Lemma move_down_app : forall b a x c i, i = Z.of_nat (length a) + 1 ->
  exists y, move_down (length b) i (a ++ x :: b ++ c) = Some (a ++ b ++ y :: c).
Proof.
  induction b as [|z b IH]; intros a x c i ->; [now exists x|]. cbn [length move_down app].
  assert (R : rd (a ++ x :: z :: b ++ c) (Z.of_nat (length a) + 1) = Some z).
  { change (x :: z :: b ++ c) with ([x] ++ z :: b ++ c). rewrite app_assoc. apply rd_app. len. }
  rewrite R. rewrite (wr_app a x (z :: b ++ c)) by lia.
  destruct (IH (a ++ [z]) z c (Z.of_nat (length a) + 1 + 1)) as [y E]; [len|]. exists y.
  rewrite <- app_assoc in E. cbn [app] in E. rewrite E. now rewrite <- app_assoc.
Qed.

Lemma copy_up_app : forall q p b a c r i, i = Z.of_nat (length p) -> MIN_KEYS + i = Z.of_nat (length a) -> length q = length b ->
  copy_up (length q) i (a ++ b ++ c) (p ++ q ++ r) = Some (a ++ q ++ c).
Proof.
  induction q as [|z q IH]; intros p b a c r i Hi Ha Hb; destruct b as [|y b]; try discriminate; [reflexivity|].
  cbn [length copy_up app]. rewrite (rd_app p z (q ++ r)) by exact Hi. rewrite (wr_app a y (b ++ c)) by lia.
  replace (a ++ z :: b ++ c) with ((a ++ [z]) ++ b ++ c) by now rewrite <- app_assoc.
  replace (p ++ z :: q ++ r) with ((p ++ [z]) ++ q ++ r) by now rewrite <- app_assoc.
  rewrite IH; [now rewrite <- app_assoc|len..].
Qed.
End Arrays.

(** ** Keys between children *)

(** The keys of the subtrees and those of the node in turn; a leaf has no subtrees. *)
Fixpoint weave (cs : list (list Z)) (ks : list Z) : list Z :=
  match ks with
  | [] => hd [] cs
  | k :: ks => hd [] cs ++ k :: weave (tl cs) ks
  end.

Lemma weave_leaf ks : weave [] ks = ks.
Proof. induction ks as [|k ks IH]; [reflexivity|]. cbn. now rewrite IH. Qed.

(** Each key of the first part follows a subtree. *)
Lemma weave_app cs1 cs2 ks1 : forall ks2, length cs1 = length ks1 -> weave (cs1 ++ cs2) (ks1 ++ ks2) = weave cs1 ks1 ++ weave cs2 ks2.
Proof.
  revert ks1. induction cs1 as [|c cs1 IH]; intros [|k ks1] ks2 H; try discriminate; [reflexivity|]. cbn.
  rewrite IH by (cbn in H; lia). now rewrite <- app_assoc.
Qed.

______________________________

### Problem requirements
Every line that holds the word "exists" should be copied from the records above.

### Answer space
  exists y, move_down (length b) i (a ++ x :: b ++ c) = Some (a ++ b ++ y :: c).
  induction b as [|z b IH]; intros a x c i ->; [now exists x|]. cbn [length move_down app].
  destruct (IH (a ++ [z]) z c (Z.of_nat (length a) + 1 + 1)) as [y E]; [len|]. exists y.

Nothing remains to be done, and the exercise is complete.